* **What to do**
In the records below, some lines contain the word "only". Copy each of them.

*** Opening Data provided ***

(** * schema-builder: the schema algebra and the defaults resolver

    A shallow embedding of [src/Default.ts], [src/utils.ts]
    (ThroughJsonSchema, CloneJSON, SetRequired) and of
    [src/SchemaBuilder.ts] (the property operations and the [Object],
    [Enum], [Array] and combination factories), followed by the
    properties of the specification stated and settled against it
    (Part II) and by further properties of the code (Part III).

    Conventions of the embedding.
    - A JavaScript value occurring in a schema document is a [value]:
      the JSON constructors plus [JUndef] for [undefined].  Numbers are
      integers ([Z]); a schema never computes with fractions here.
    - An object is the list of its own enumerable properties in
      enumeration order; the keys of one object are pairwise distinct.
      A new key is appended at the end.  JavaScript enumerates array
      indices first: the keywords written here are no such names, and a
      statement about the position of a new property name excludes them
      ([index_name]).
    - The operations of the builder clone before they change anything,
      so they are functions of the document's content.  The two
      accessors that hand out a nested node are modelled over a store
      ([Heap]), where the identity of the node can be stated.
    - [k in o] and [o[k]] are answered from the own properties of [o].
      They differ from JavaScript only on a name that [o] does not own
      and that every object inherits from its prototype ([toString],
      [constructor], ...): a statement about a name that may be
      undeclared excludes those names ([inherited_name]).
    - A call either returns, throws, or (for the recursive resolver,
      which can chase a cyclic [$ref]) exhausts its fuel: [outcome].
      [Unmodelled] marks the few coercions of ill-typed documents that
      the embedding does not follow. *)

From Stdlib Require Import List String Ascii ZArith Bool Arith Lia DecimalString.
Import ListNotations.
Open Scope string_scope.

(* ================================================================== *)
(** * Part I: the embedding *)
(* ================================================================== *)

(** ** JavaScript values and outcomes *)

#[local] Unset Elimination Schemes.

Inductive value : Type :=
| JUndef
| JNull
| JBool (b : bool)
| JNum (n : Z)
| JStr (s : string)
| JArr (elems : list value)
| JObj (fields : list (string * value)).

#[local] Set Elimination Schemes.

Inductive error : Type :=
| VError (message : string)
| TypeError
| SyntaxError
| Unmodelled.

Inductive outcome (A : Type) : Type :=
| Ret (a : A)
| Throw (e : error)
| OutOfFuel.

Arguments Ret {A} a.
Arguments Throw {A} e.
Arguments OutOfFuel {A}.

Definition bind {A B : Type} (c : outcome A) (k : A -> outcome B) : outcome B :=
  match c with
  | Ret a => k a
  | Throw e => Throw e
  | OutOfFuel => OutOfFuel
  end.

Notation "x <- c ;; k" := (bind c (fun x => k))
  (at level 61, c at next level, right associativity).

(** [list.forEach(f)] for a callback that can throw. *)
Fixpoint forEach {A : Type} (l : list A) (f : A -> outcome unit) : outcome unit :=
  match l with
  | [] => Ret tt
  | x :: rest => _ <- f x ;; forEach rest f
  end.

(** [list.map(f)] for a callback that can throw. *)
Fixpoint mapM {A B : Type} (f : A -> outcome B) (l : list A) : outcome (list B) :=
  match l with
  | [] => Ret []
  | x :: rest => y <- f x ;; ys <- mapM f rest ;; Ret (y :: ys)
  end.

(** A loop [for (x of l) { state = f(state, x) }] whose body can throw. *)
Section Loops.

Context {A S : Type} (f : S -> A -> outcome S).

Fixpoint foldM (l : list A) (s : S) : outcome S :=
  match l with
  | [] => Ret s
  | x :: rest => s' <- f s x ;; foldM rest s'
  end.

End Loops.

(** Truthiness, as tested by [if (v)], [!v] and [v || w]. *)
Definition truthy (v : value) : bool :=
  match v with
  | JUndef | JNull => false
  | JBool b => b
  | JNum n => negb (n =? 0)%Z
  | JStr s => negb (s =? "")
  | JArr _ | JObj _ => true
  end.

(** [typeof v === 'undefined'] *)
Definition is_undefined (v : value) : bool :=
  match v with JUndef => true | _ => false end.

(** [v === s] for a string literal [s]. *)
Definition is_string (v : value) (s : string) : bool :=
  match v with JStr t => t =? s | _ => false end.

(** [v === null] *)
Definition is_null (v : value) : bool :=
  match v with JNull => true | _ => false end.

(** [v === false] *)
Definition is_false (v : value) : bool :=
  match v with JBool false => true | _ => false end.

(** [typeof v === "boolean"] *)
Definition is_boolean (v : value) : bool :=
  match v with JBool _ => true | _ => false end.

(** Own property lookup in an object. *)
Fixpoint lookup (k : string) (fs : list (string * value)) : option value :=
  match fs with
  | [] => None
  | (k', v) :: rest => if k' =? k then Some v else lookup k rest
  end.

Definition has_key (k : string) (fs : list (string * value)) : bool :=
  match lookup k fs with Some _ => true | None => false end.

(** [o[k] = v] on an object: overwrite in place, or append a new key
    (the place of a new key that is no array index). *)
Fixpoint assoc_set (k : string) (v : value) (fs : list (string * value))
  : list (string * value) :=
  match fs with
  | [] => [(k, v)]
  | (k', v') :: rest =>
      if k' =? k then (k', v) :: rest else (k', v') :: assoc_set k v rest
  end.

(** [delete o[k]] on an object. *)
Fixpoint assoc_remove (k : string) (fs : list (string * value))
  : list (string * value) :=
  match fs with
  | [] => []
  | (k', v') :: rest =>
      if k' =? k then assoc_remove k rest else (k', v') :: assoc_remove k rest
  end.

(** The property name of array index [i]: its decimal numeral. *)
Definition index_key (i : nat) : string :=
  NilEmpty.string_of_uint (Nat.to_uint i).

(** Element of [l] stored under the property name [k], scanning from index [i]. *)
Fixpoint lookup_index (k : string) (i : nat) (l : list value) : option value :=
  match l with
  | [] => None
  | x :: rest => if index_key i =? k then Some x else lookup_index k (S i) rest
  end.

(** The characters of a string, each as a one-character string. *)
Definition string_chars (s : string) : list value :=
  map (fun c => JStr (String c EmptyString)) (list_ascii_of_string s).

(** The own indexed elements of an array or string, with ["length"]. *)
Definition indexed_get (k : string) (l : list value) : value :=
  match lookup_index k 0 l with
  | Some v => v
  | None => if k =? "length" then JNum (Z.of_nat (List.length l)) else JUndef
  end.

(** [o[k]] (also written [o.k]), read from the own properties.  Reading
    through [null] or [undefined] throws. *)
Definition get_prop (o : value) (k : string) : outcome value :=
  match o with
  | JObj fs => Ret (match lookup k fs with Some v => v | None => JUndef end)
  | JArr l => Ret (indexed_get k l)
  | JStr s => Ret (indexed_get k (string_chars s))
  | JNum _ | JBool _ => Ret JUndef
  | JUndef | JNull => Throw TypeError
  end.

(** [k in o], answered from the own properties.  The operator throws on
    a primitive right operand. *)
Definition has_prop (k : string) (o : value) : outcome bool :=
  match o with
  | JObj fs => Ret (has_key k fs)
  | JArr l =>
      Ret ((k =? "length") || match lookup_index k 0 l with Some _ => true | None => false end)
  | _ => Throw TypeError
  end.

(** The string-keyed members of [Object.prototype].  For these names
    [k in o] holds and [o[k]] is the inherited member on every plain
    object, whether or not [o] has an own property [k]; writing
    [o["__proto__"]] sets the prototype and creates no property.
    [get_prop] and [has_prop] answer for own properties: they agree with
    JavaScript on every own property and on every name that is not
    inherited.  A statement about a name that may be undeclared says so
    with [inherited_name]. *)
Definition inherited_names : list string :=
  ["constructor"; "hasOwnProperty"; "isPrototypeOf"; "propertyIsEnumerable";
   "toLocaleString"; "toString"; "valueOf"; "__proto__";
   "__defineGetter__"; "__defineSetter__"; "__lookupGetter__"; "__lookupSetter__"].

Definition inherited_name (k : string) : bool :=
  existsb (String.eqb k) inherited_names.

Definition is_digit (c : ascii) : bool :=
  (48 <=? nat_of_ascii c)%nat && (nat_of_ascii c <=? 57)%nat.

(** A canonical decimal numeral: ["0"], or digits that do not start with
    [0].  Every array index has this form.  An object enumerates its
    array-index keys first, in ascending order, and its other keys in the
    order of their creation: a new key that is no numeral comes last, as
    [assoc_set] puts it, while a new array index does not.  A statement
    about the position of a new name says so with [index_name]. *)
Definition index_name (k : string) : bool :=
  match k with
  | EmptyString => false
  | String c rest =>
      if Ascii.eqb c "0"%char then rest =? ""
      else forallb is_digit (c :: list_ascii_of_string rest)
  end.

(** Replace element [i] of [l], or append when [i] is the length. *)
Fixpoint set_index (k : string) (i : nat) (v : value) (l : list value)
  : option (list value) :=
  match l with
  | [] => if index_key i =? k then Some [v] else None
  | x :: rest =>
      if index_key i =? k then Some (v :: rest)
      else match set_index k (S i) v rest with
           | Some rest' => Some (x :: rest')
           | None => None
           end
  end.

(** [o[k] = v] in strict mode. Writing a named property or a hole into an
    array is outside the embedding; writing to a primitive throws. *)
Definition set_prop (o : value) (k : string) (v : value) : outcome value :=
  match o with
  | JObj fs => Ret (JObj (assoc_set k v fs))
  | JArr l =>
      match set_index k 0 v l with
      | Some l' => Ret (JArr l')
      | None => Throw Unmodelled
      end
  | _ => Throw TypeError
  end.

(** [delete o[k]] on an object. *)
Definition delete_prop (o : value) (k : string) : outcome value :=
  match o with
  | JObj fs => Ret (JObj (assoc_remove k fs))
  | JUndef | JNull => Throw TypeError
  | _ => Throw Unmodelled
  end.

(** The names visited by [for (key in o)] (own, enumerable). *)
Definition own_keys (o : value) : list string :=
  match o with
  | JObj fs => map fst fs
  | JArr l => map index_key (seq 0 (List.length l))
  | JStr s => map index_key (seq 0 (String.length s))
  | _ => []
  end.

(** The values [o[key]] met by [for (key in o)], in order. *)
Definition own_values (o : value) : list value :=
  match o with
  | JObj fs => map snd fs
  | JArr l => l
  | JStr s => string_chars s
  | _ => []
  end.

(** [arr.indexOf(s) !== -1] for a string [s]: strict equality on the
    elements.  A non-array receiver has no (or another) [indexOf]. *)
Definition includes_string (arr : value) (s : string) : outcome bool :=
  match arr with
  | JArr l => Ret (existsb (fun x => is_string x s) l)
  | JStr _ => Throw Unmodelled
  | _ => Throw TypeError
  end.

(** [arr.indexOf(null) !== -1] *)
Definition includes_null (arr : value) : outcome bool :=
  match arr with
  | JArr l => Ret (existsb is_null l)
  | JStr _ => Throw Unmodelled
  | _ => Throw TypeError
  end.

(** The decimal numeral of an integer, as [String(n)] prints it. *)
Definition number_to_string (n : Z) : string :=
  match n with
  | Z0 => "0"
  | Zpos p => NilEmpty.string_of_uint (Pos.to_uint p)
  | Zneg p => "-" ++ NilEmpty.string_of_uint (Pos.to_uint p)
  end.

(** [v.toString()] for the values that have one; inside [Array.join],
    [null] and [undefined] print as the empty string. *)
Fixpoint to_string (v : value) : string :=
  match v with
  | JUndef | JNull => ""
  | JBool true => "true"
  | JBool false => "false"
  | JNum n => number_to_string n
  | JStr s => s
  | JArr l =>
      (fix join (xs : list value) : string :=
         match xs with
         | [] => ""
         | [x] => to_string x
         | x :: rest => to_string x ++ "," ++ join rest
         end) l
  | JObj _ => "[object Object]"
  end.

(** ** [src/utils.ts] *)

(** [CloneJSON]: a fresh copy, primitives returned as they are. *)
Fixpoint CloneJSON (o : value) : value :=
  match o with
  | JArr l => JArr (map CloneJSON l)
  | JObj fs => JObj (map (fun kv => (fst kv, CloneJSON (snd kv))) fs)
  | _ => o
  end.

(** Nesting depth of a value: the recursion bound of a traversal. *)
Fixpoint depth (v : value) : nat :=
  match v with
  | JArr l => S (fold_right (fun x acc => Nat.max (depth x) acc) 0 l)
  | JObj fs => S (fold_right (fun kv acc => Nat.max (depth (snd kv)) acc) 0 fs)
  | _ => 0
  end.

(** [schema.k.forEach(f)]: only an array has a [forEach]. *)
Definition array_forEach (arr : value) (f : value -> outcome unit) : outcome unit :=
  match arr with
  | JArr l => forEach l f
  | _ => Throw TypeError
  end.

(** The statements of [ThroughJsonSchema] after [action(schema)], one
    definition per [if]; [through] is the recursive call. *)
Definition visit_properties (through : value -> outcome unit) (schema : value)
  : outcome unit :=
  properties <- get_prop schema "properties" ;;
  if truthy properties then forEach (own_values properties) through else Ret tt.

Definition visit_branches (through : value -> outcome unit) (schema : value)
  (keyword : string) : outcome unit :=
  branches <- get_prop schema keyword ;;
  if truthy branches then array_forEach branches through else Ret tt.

*** Closing Data provided ***

* **Output below**
      They differ from JavaScript only on a name that [o] does not own
(** [schema.k.forEach(f)]: only an array has a [forEach]. *)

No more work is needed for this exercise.